The network bandwidth adjustment method according to any one of claim 1 to 5, wherein the working node and the service node are both physical nodes; or, the network bandwidth adjustment method is applied to the second server server, one of the working node and the service node is a virtual machine running on the third server, and the other is a physical node or a virtual machine running on the fourth server.

The network bandwidth adjustment method according to any one of claim 1 to 5, wherein the network bandwidth adjustment method is applied to a first virtual machine on a second server, and the second server also runs There are a second virtual machine and a third virtual machine, the second virtual machine is the working node, and the third virtual machine is the service node.

The network bandwidth adjustment method according to any one of claim items 1 to 5, wherein, before the acquiring the time taken for at least one training iteration when the worker node executes the training task, the method further comprises: running A training task startup script, where the training task startup script is used to obtain the time it takes for the worker node to complete at least one training iteration when executing the training task.

The network bandwidth adjustment method according to claim 8, wherein the training task startup script includes information required for determining the time-out time spent in at least one training iteration and a preset bandwidth adjustment range. at least one.

The network bandwidth adjustment method according to claim 1, further comprising: acquiring the current first bandwidth of the service node; The bandwidth of the point is adjusted to a second bandwidth; wherein, the bandwidth update request carries the second bandwidth, and the second bandwidth is greater than the first bandwidth.

A network bandwidth adjustment device, comprising: an acquisition unit for acquiring the time it takes for a worker node to perform a training task to complete at least one training iteration; a determination unit for determining the at least one training iteration acquired by the acquisition unit The time spent in the training iteration is overtime; the sending unit is configured to send a bandwidth update request to the first server in the case of determining that the time spent in the at least one training iteration is overtime, the bandwidth update The request is used to request the first server to update the bandwidth of the service node; the service node stores the data of the training task.

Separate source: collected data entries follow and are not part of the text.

(* ===== verification/HostTypes.v ===== *)
(** The commands, events and errors of the host core (host-core api.rs and
    errors.rs), and the JSON values they carry. *)

From S2P Require Import Prelude Str Conflicts.

(** ** JSON

    [serde_json::Value]: an object keeps its keys sorted.  Integers are numbers,
    any other number is its text.  Printing is a parameter. *)
Inductive Value :=
| JNull
| JBool (b : bool)
| JNumber (n : Z)
| JFloat (text : bytes)
| JString (s : bytes)
| JArray (l : list Value)
| JObject (m : list (bytes * Value)).

Class Json := json_print : Value → bytes.

Fixpoint assoc_insert (k : bytes) (v : Value) (m : list (bytes * Value)) : list (bytes * Value) :=
  match m with
  | [] => [(k, v)]
  | (k', v') :: rest =>
      match cmp k k' with
      | Lt => (k, v) :: m
      | Eq => (k, v) :: rest
      | Gt => (k', v') :: assoc_insert k v rest
      end
  end.
Fixpoint assoc_get (k : bytes) (m : list (bytes * Value)) : option Value :=
  match m with
  | [] => None
  | (k', v) :: rest => if decide (k = k') then Some v else assoc_get k rest
  end.
(** The [json!] macro on an object. *)
Definition jobj (fields : list (bytes * Value)) : Value :=
  JObject (foldl (λ m kv, assoc_insert kv.1 kv.2 m) [] fields).
Definition jopt (v : option bytes) : Value := match v with Some s => JString s | None => JNull end.
(** [v.get(key)], which also backs [v[key]], and the accessors. *)
Definition jget (k : bytes) (v : Value) : option Value :=
  match v with JObject m => assoc_get k m | _ => None end.
Definition as_str (v : Value) : option bytes := match v with JString s => Some s | _ => None end.
Definition as_u64 (v : Value) : option Z :=
  match v with JNumber n => if (0 <=? n) && (n <=? u64_max) then Some n else None | _ => None end.
Definition as_array (v : Value) : option (list Value) := match v with JArray l => Some l | _ => None end.
Definition get_str (k : bytes) (v : Value) : option bytes := jget k v ≫= as_str.

(** ** The API *)

Record CapabilitySet := mkCaps { supports_ibf : bool; supports_mst : bool }.
Definition caps_default : CapabilitySet := mkCaps true true.
Record HelloTokenPayload := mkHelloToken { ht_peer_pubkey : bytes; ht_expiry : Z; ht_caps : list bytes; ht_sig : bytes }.
Record ClientHelloPayload := mkHello { ch_peer_pubkey_hex : bytes; ch_client_frontier : list bytes; ch_capabilities : CapabilitySet; ch_token : option HelloTokenPayload }.
Record PolicyRulePayload := mkRulePayload { prp_path_glob : bytes; prp_can_write : list bytes }.

Inductive HostCommand :=
| CmdEnsureRoom
| CmdOpenSession (session_id : Z) (peer_pubkey_hex : bytes)
| CmdCloseSession (session_id : Z)
| CmdClientHello (session_id : Z) (hello : ClientHelloPayload)
| CmdMapSet (namespace : bytes) (key : bytes) (value : Value)
| CmdMapDelete (namespace : bytes) (key : bytes)
| CmdMapGet (namespace : bytes) (key : bytes)
| CmdMapAll (namespace : bytes)
| CmdTextInsert (namespace : bytes) (key : bytes) (after_id : option bytes) (ch : list Z)
| CmdTextDelete (namespace : bytes) (key : bytes) (target_id : bytes)
| CmdTextGet (namespace : bytes) (key : bytes)
| CmdTextGetCanonical (namespace : bytes) (key : bytes)
| CmdListPush (namespace : bytes) (key : bytes) (value : Value)
| CmdListInsert (namespace : bytes) (key : bytes) (index : Z) (value : Value)
| CmdListDelete (namespace : bytes) (key : bytes) (index : Z)
| CmdListMove (namespace : bytes) (key : bytes) (from_index : Z) (to_index : Z)
| CmdListUpdate (namespace : bytes) (key : bytes) (index : Z) (value : Value)
| CmdListGet (namespace : bytes) (key : bytes)
| CmdBlobSet (namespace : bytes) (hash : bytes) (data_b64 : bytes)
| CmdBlobGet (namespace : bytes) (hash : bytes)
| CmdBlobGetMany (namespace : bytes) (hashes : list bytes)
| CmdRequestUpload (namespace : bytes) (hash : bytes) (size_bytes : Z) (content_type : option bytes)
| CmdBlobRequest (namespace : bytes) (hashes : list bytes)
| CmdPresenceSet (session_id : Z) (data : Value) (ttl_ms : option Z) (now_unix_ms : option Z)
| CmdPresenceGetAll
| CmdPresenceSweep (now_unix_ms : Z)
| CmdSubscribe (session_id : Z) (patterns : list bytes)
| CmdSetRoomKey (pubkey_hex : bytes)
| CmdSetPolicy (default : bytes) (rules : list PolicyRulePayload)
| CmdImportPack (nodes_b64 : bytes)
| CmdRequestServerPack (known_ids : list bytes)
| CmdMstRequest (paths : list bytes)
| CmdMstDone (ids : list bytes)
| CmdGetRecentConflicts (since_unix_ms : option Z)
| CmdRelayPeerSignal (session_id : Z) (msg_type : bytes) (to_peer_pubkey : bytes) (payload : Value)
| CmdCreateTopologyChild (parent_room_id : bytes) (child_room_id : bytes) (child_purpose : bytes) (created_by : bytes) (promotion_policy_id : bytes) (parent_checkpoint : Value)
| CmdDescribeRoomLineage (room_id : bytes)
| CmdListTopologyChildren (parent_room_id : bytes)
| CmdProposeTopologyPromotion (parent_room_id : bytes) (child_room_id : bytes) (child_checkpoint_hash : bytes) (payload_ref : bytes) (idempotency_key : option bytes)
| CmdValidateTopologyPromotion (proposal_id : bytes)
| CmdApplyTopologyPromotion (proposal_id : bytes)
| CmdRegisterQuerySpec (query_spec_id : bytes) (version : bytes) (descriptor : Value)
| CmdBuildProjection (projection_id : bytes) (query_spec_id : bytes) (target_checkpoint : option Value)
| CmdReadProjection (projection_id : bytes) (limit : Z) (page_token : option bytes)
| CmdInvalidateProjection (projection_id : bytes) (reason : bytes)
| CmdListProjections (query_spec_id : option bytes) (state_filter : option bytes)
| CmdDescribeArchive (archive_ref : bytes)
| CmdValidateArchive (archive_ref : bytes) (mode : bytes)
| CmdImportArchive (archive_ref : bytes) (import_mode : bytes) (expected_checkpoint : option Value)
| CmdPromoteCheckpointToGraph (selector : option Value)
| CmdReplayReadRange (key_prefix : bytes) (from_lamport : Z) (limit : option Z) (cursor : option bytes)
| CmdGetFrontier
| CmdGetCausalParents (node_id_hex : bytes)
| CmdGetCanonicalResolution
| CmdComputeSyncDiff (peer_node_ids_hex : list bytes)
| CmdInspectPack (nodes_b64 : bytes)
| CmdNoop.

Record HostMapEntry := mkHostMapEntry { hme_key : bytes; hme_value : Value }.
Record TextEntry := mkTextEntry { te_id : bytes; te_ch : list Z }.
Record ListEntry := mkListEntry { le_id : bytes; le_value : Value }.
Record BlobEntry := mkBlobEntry { be_hash : bytes; be_data_b64 : bytes }.
Record BlobRedirectEntry := mkRedirect { br_hash : bytes; br_url : bytes; br_expires_at_unix : Z }.
Record PresenceEntry := mkPresenceEntry { pe_session_id : Z; pe_from_peer_pubkey : bytes; pe_data : Value; pe_expires_at_unix_ms : option Z }.
Record ConflictEntry := mkConflictEntry { ce_at_unix_ms : Z; ce_event : ConflictEvent }.
Record CanonicalMapEntry := mkCanonicalEntry { cm_key : bytes; cm_value_bytes_b64 : bytes }.

Inductive HostEvent :=
| EvRoomEnsured (room_id : bytes)
| EvSessionOpened (room_id : bytes) (session_id : Z)
| EvSessionClosed (room_id : bytes) (session_id : Z)
| EvWelcomePrepared (room_id : bytes) (session_id : Z) (negotiated : CapabilitySet) (missing_from_server_count : Z)
| EvMapValueUpserted (room_id : bytes) (namespace : bytes) (key : bytes) (value : Value)
| EvMapValueDeleted (room_id : bytes) (namespace : bytes) (key : bytes) (found : bool)
| EvMapValueRead (room_id : bytes) (namespace : bytes) (key : bytes) (value : option Value)
| EvMapEntriesListed (room_id : bytes) (namespace : bytes) (entries : list HostMapEntry)
| EvTextValueInserted (room_id : bytes) (namespace : bytes) (key : bytes) (id : bytes) (ch : list Z)
| EvTextValueDeleted (room_id : bytes) (namespace : bytes) (key : bytes) (target_id : bytes) (found : bool)
| EvTextValueRead (room_id : bytes) (namespace : bytes) (key : bytes) (value : list Z) (entries : list TextEntry)
| EvListValuePushed (room_id : bytes) (namespace : bytes) (key : bytes) (id : bytes) (index : Z) (value : Value)
| EvListValueInserted (room_id : bytes) (namespace : bytes) (key : bytes) (id : bytes) (index : Z) (value : Value)
| EvListValueDeleted (room_id : bytes) (namespace : bytes) (key : bytes) (index : Z) (found : bool) (removed : option Value)
| EvListValueMoved (room_id : bytes) (namespace : bytes) (key : bytes) (from_index : Z) (to_index : Z) (found : bool) (id : option bytes)
| EvListValueUpdated (room_id : bytes) (namespace : bytes) (key : bytes) (index : Z) (found : bool) (id : option bytes) (value : option Value)
| EvListValueRead (room_id : bytes) (namespace : bytes) (key : bytes) (entries : list ListEntry)
| EvBlobValueStored (room_id : bytes) (namespace : bytes) (hash : bytes) (stored : bool)
| EvBlobValueRead (room_id : bytes) (namespace : bytes) (hash : bytes) (found : bool) (data_b64 : option bytes)
| EvBlobValuesRead (room_id : bytes) (namespace : bytes) (entries : list BlobEntry) (missing : list bytes)
| EvUploadGranted (room_id : bytes) (namespace : bytes) (hash : bytes) (url : bytes) (expires_at_unix : Z)
| EvUploadDenied (room_id : bytes) (namespace : bytes) (hash : bytes) (reason : bytes)
| EvBlobRedirectPrepared (room_id : bytes) (namespace : bytes) (redirects : list BlobRedirectEntry)
| EvBlobPackPrepared (room_id : bytes) (namespace : bytes) (blobs : list BlobEntry) (requested : list bytes)
| EvPresenceValueSet (room_id : bytes) (session_id : Z) (from_peer_pubkey : bytes) (data : Value) (joined : bool)
| EvPresenceValueRemoved (room_id : bytes) (session_id : Z) (from_peer_pubkey : bytes) (reason : bytes)
| EvPresenceValuesListed (room_id : bytes) (entries : list PresenceEntry)
| EvSubscriptionUpdated (room_id : bytes) (session_id : Z) (patterns : list bytes)
| EvRoomLocked (room_id : bytes) (pubkey_hex : bytes)
| EvSetRoomKeyRejected (room_id : bytes) (msg : bytes)
| EvPolicySet (room_id : bytes)
| EvSetPolicyRejected (room_id : bytes) (msg : bytes)
| EvPackImported (room_id : bytes) (incoming_count : Z) (accepted_count : Z) (rejected_count : Z)
| EvServerPackPrepared (room_id : bytes) (nodes_b64 : bytes) (root_hex : bytes)
| EvMstResponsePrepared (room_id : bytes) (nodes : list Value)
| EvConflictsObserved (room_id : bytes) (entries : list ConflictEntry)
| EvRecentConflictsListed (room_id : bytes) (entries : list ConflictEntry)
| EvCheckpointPromoted (room_id : bytes) (seq : Z) (node_id_hex : bytes) (frontier_heads_hex : list bytes)
| EvFrontierQueried (room_id : bytes) (frontier_heads_hex : list bytes)
| EvCausalParentsQueried (room_id : bytes) (node_id_hex : bytes) (parent_ids_hex : list bytes) (node_found : bool)
| EvCanonicalResolutionQueried (room_id : bytes) (entries : list CanonicalMapEntry) (entry_count : Z)
| EvSyncDiffComputed (room_id : bytes) (only_in_server : list bytes) (only_in_peer : list bytes)
| EvPackInspected (node_count : Z) (external_parent_ids_hex : list bytes) (tip_node_ids_hex : list bytes)
| EvPeerSignalRelayed (room_id : bytes) (from_peer_pubkey : bytes) (msg_type : bytes) (to_peer_pubkey : bytes) (payload : Value)
| EvChildRoomCreated (child_room_id : bytes) (lineage : Value)
| EvRoomLineageDescribed (room_id : bytes) (lineage : option Value) (ancestors : list Value)
| EvChildrenListed (parent_room_id : bytes) (children : list Value)
| EvPromotionProposed (proposal_id : bytes) (parent_room_id : bytes) (child_room_id : bytes) (child_checkpoint_hash : bytes) (payload_ref : bytes) (proposal_digest : bytes)
| EvPromotionValidated (proposal_id : bytes) (validation_digest : bytes)
| EvPromotionValidationRejected (proposal_id : bytes) (reason_class : bytes) (reason_message : bytes)
| EvReplayRangeRead (room_id : bytes) (key_prefix : bytes) (from_lamport : Z) (items : list Value) (next_cursor : option bytes)
| EvReplayRangeRejected (room_id : bytes) (reason_class : bytes) (reason_message : bytes)
| EvPromotionApplied (proposal_id : bytes) (parent_room_id : bytes) (parent_new_canonical_hash : bytes) (audit_key : bytes)
| EvQuerySpecRegistered (room_id : bytes) (query_spec_id : bytes) (version : bytes) (canonical_hash : Value) (accepted : bool)
| EvQuerySpecRejected (room_id : bytes) (query_spec_id : bytes) (version : bytes) (reason_class : bytes) (reason_message : bytes)
| EvProjectionBuildCompleted (room_id : bytes) (projection_id : bytes) (checkpoint : Value) (digest : Value)
| EvProjectionBuildRejected (room_id : bytes) (projection_id : bytes) (reason_class : bytes) (reason_message : bytes)
| EvProjectionReadResult (room_id : bytes) (projection_id : bytes) (checkpoint : Value) (rows : list Value) (digest : option Value) (next_page_token : option Value)
| EvProjectionInvalidated (room_id : bytes) (projection_id : bytes) (reason : bytes) (invalidated_at_hlc : Value)
| EvProjectionListResult (room_id : bytes) (query_spec_id : option bytes) (items : list Value) (cursor : option Value)
| EvArchiveDescribed (room_id : bytes) (archive_ref : bytes) (manifest_id : bytes) (format_version : bytes) (archive_kind : bytes) (checkpoint : Value) (payload_digest_set : Value) (compatibility_window : Value) (provenance : Value)
| EvArchiveValidated (room_id : bytes) (archive_ref : bytes) (accepted : bool) (mode : bytes) (checks : list bytes) (compatibility_window : Value)
| EvArchiveValidationRejected (room_id : bytes) (archive_ref : bytes) (reason_class : bytes) (reason_message : bytes)
| EvArchiveImported (room_id : bytes) (archive_ref : bytes) (canonical_hash : bytes) (checkpoint : Value) (imported_nodes : Z) (imported_blobs : Z)
| EvArchiveImportRejected (room_id : bytes) (archive_ref : bytes) (reason_class : bytes) (reason_message : bytes)
| EvNoopAck.

Record CommandEnvelope := mkEnvelope { env_room : bytes; env_command : HostCommand }.

(** [HostCoreError]; a panic of the engine is kept apart from its errors. *)
Inductive HostCoreError :=
| InvalidCommand | RoomNotFound | SessionNotFound | SessionAlreadyOpen
| ProtocolViolation | AuthViolation | PolicyViolation | InternalInvariant.
Inductive HostFault := Failed (e : HostCoreError) | Panicked.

A computer-readable storage medium having a computer program stored in the computer-readable storage medium, the computer program including program instructions that, when executed by a processor, cause the processor to execute request items 1 to 10 Any one of the network bandwidth adjustment methods.

An electronic device includes a memory and a processor; the memory is used to store a program; the processor is used to execute the program stored in the memory, and when the program is executed, the processing The device is configured to execute the network bandwidth adjustment method described in any one of request items 1 to 10.